The Cassius Project

Tools for Reasoning about Web Page Layouts

Cassius has led to several published academic papers.

OOPSLA’19: Modular Verification of Web Page Layout

Automated verification can ensure that a web page satisfies accessibility, usability, and design properties regardless of the end user's device, preferences, and assistive technologies. However, state-of-the-art verification tools for layout properties do not scale to large pages because they rely on whole-page analyses and must reason about the entire page using the complex semantics of the browser layout algorithm.

This paper introduces and formalizes modular layout proofs. A modular layout proof splits a monolithic verification problem into smaller verification problems, one for each component of a web page. Each component specification can use rely/guarantee-style preconditions to make it verifiable independently of the rest of the page and enabling reuse across multiple pages. Modular layout proofs scale verification to pages an order of magnitude larger than those supported by previous approaches.

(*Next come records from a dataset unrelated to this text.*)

Lemma Server_new_fresh cfg has_aof a w sc s :
  untouched w -> (has_aof = true -> cfg_aof_enabled cfg = true) ->
  Server_new cfg has_aof a w = Ret (sc, s) -> fresh cfg sc s.
Proof.
  intros (Hc & Hr & Hid) Ha. unfold Server_new. destruct (listen_error _); [done|]. intros [= <- <-].
  by split.
Qed.

Lemma boot_fresh cfg disk t sc s : boot cfg disk t = Ret (sc, s) -> fresh cfg sc s.
Proof.
  unfold boot. set (w := MkWorld _ _ _ _ _). assert (untouched w) as Hw
    by (split_and!; [done..|by apply refers_empty]).
  destruct (cfg_aof_enabled cfg) eqn:Hen; cbn [negb]; [|by apply Server_new_fresh].
  destruct (negb _); [by apply Server_new_fresh|].
  pose proof (replay_untouched (AofPersistence_new disk) w Hw) as Hs.
  destruct (AofPersistence_replay _ _ w) as [[[n|e| |] a] w']; try done. cbn [snd] in Hs.
  by apply Server_new_fresh.
Qed.

End Boot.

Section Main.
Context `{CxxRuntime} `{FileSystem} `{Network} (Sch : Schedule) `{!ScheduleOk Sch}.
Context `{Toml} `{LogOk : SpdlogOk}.

(** The ways main ends at once. *)
Definition refused (prog msg : bytes) : Console * Out Started :=
  (MkConsole (print_usage prog) ("error: "%b ++ msg ++ [LF]), Ret (Exit 1)).
Definition helped (prog : bytes) : Console * Out Started :=
  (MkConsole (print_usage prog) [], Ret (Exit 0)).

(** The world before anything is replayed: an empty store, no subscriber, fresh counters. *)
Definition first_world (cfg : Config) (t : Z) : World :=
  MkWorld ∅ 0 (MkStats t 0 0 false (cfg_port cfg) (cfg_aof_enabled cfg)) ∅ [].

(** The server is made with file [a] and world [w]: it listens and runs with the configured
    limits, and the logger prints the configured levels in the configured format; or the
    port cannot be listened on and the exception says why. *)
Definition serves (cfg : Config) (has_aof : bool) (a : AofPersistence) (w : World) (early : Z)
    (o : Out Started) : Prop :=
  match listen_error (cfg_port cfg) with
  | Some msg => o = Exn (runtime_error msg)
  | None =>
      exists g sc s, o = Ret (Serve g sc (Server_run sc early s)) /\ fresh cfg sc s /\
        srv_has_aof sc = has_aof /\ srv_aof s = a /\ srv_world s = w /\
        threshold g = level_named (cfg_log_level cfg) /\
        pattern g = (if decide (cfg_log_format cfg = "json"%b) then json_pattern
                     else plain_pattern)
  end.

(** It goes on without printing anything. With an append-only file that can be opened, the
    file is replayed into the first world, and only a command in it whose time computation
    overflows keeps the server from being made; otherwise the server starts without a file
    and with an empty store. *)
Definition starts (cfg : Config) (disk : bytes) (t : Z) (early : Z)
    (r : Console * Out Started) : Prop :=
  fst r = MkConsole [] [] /\
  if cfg_aof_enabled cfg && fs_open_append
  then exists o a w,
    AofPersistence_replay (@make_default _ Sch true) (MkAof disk true) (first_world cfg t)
      = (o, a, w) /\
    match o with
    | Ret _ => serves cfg true a w early (snd r)
    | UB => snd r = UB /\ overflows (@make_default _ Sch true) (commands_in disk) w
    | Exn _ | NoFuel => False
    end
  else exists a, serves cfg false a (first_world cfg t) early (snd r).

Lemma first_untouched cfg t : untouched (first_world cfg t).
Proof. split_and!; [done..|]. by apply refers_empty. Qed.

Section Serves.
Variables (cfg : Config) (t early : Z) (g : logger).

(** The logger main sets up. *)
Definition main_logger : logger :=
  log_info "Vortek v0.1.0 starting"%b
    (set_level (cfg_log_level cfg) (set_format (cfg_log_format cfg) g)).

Lemma Server_new_serves has_aof a w :
  untouched w -> (has_aof = true -> cfg_aof_enabled cfg = true) ->
  serves cfg has_aof a w early
    (out_bind (Server_new cfg has_aof a w) (fun '(sc, server) =>
       Ret (Serve main_logger sc (Server_run sc early server)))).
Proof.
  intros Hw Ha. unfold serves. pose proof (Server_new_fresh cfg has_aof a w) as Hf.
  unfold Server_new in *. destruct (listen_error (cfg_port cfg)) as [msg|]; [done|].
  cbn [out_bind]. do 3 eexists. split; [reflexivity|].
  destruct (configured_logger (cfg_log_format cfg) (cfg_log_level cfg) level_info [] g)
    as (Hp & Ht & _). unfold main_logger, log_info. rewrite threshold_log, pattern_log.
  split_and!; [by apply Hf|done..].
Qed.

Lemma starts_boot disk :
  addressable disk ->
  starts cfg disk t early
    (MkConsole [] [], out_bind (boot cfg disk t) (fun '(sc, server) =>
       Ret (Serve main_logger sc (Server_run sc early server)))).
Proof.
  intros Haddr. split; [done|]. cbn [snd]. unfold boot, AofPersistence_new.
  change (MkWorld ∅ 0 _ ∅ []) with (first_world cfg t). pose proof (first_untouched cfg t) as Hw.
  destruct (cfg_aof_enabled cfg) eqn:Hen; cbn [negb andb];
    [|eexists; by apply Server_new_serves].
  destruct fs_open_append eqn:Happ; cbn [AofPersistence_is_open file_is_open negb];
    [|eexists; by apply Server_new_serves].
  pose proof (replay_outcome Sch true (MkAof disk true) (first_world cfg t) Haddr) as Ho.
  pose proof (replay_untouched Sch (MkAof disk true) _ Hw) as Hw'.
  destruct (AofPersistence_replay _ _ _) as [[[n|e| |] a] w]; try done; do 3 eexists;
    (split; [reflexivity|]); [by apply Server_new_serves|]. by destruct Ho.
Qed.
End Serves.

We prototyped these techniques in a new proof assistant, Troika. In Troika, a proof author partitions a page into components and writes specifications for them. Troika then verifies the specifications, and uses those specifications to verify whole-page properties. Troika also enables the proof author to verify different component specifications with different verification tools, leveraging the strengths of each. In a case study, we use Troika to verify a large web page and demonstrate a speed-up of 13--1469x over existing tools, taking verification time from hours to seconds. We develop a systematic approach to writing Troika proofs and demonstrate it on 8 proofs of properties from prior work to show that modular layout proofs are short, easy to write, and provide benefits over existing tools.

The paper explains Troika, a proof assistant built atop VizAssert, which allows verifying web pages piece-by-piece. The paper is available in PDF format.

PLDI’18: Verifying that Web Pages have Accessible Layout

Usability and accessibility guidelines aim to make graphical user interfaces accessible to all users, by, say, requiring that text is sufficiently large, interactive controls are visible, and heading size corresponds to importance. These guidelines must hold on the infinitely many possible renderings of a web page generated by differing screen sizes, fonts, and other user preferences. Today, these guidelines are tested by manual inspection of a few renderings, because 1) the guidelines are not expressed in a formal language, 2) the semantics of browser rendering are not well understood, and 3) no tools exist to check all possible renderings of a web page. VizAssert solves these problems. First, it introduces visual logic to precisely specify accessibility properties. Second, it formalizes a large fragment of the browser rendering algorithm using novel finitization reductions. Third, it provides a sound, automated tool for verifying assertions in visual logic.

We encoded 14 assertions drawn from best-practice accessibility and mobile-usability guidelines in visual logic. VizAssert checked them on on 62 professionally designed web pages. It found 64 distinct errors in the web pages, while reporting only 13 false positive warnings.

The paper explains how VizAssert works, including the formalizations of line height, margin collapsing, and floating boxes, and the verification tool built atop it. The paper is available in PDF format.

OOPSLA’16: Automated Reasoning for Web Page Layout

Web pages define their appearance using Cascading Style Sheets, a modular language for layout of tree-structured documents. In principle, using CSS is easy: the developer specifies declarative constraints on the layout of an HTML document (such as the positioning of nodes in the HTML tree), and the browser solves the constraints to produce a box-based rendering of that document. In practice, however, the subtleties of CSS semantics make it difficult to develop stylesheets that produce the intended layout across different user preferences and browser settings.

This paper presents the first mechanized formalization of a substantial fragment of the CSS semantics. This formalization is equipped with an efficient reduction to the theory of quantifier-free linear real arithmetic, enabling effective automated reasoning about CSS stylesheets and their behavior. We implement this reduction in Cassius, a solver-aided framework for building semantics-aware tools for CSS. To demonstrate the utility of Cassius, we prototype new tools for automated verification, debugging, and synthesis of CSS code. We show that these tools work on fragments of real-world websites, and that Cassius is a practical first step toward solver-aided programming for the web.

The paper explains how Cassius works, the main limitations that make its efficient translation to SMT possible, and the various tools that can be built atop it. The paper is available in PDF format.

FSE’16 Doctoral Symposium: Generating Interactive Web Pages from Storyboards

Web design is a visual art, but web designs are code. Designers work visually and must then manually translate their designs to code. We propose using synthesis to automatically translate the storyboards designers already produce into CSS stylesheets and JavaScript code. To build a synthesis tool for this complex domain, we will use a novel composition mechanism that allows splitting the synthesis task among domain-specific solvers.

We have built a domain-specific solver for CSS stylesheets; solvers for DOM actions and JavaScript code can be built with similar techniques. To compose the three domain-specific solvers, we propose using partial counterexamples to exchange information between different domains. Early results suggest that this composition mechanism is fast and allows specializing each solver to its domain.

The paper explains the larger plans for building upon the OOPSLA’16 work to create a synthesizer for interactive web pages. The paper is available in PDF format.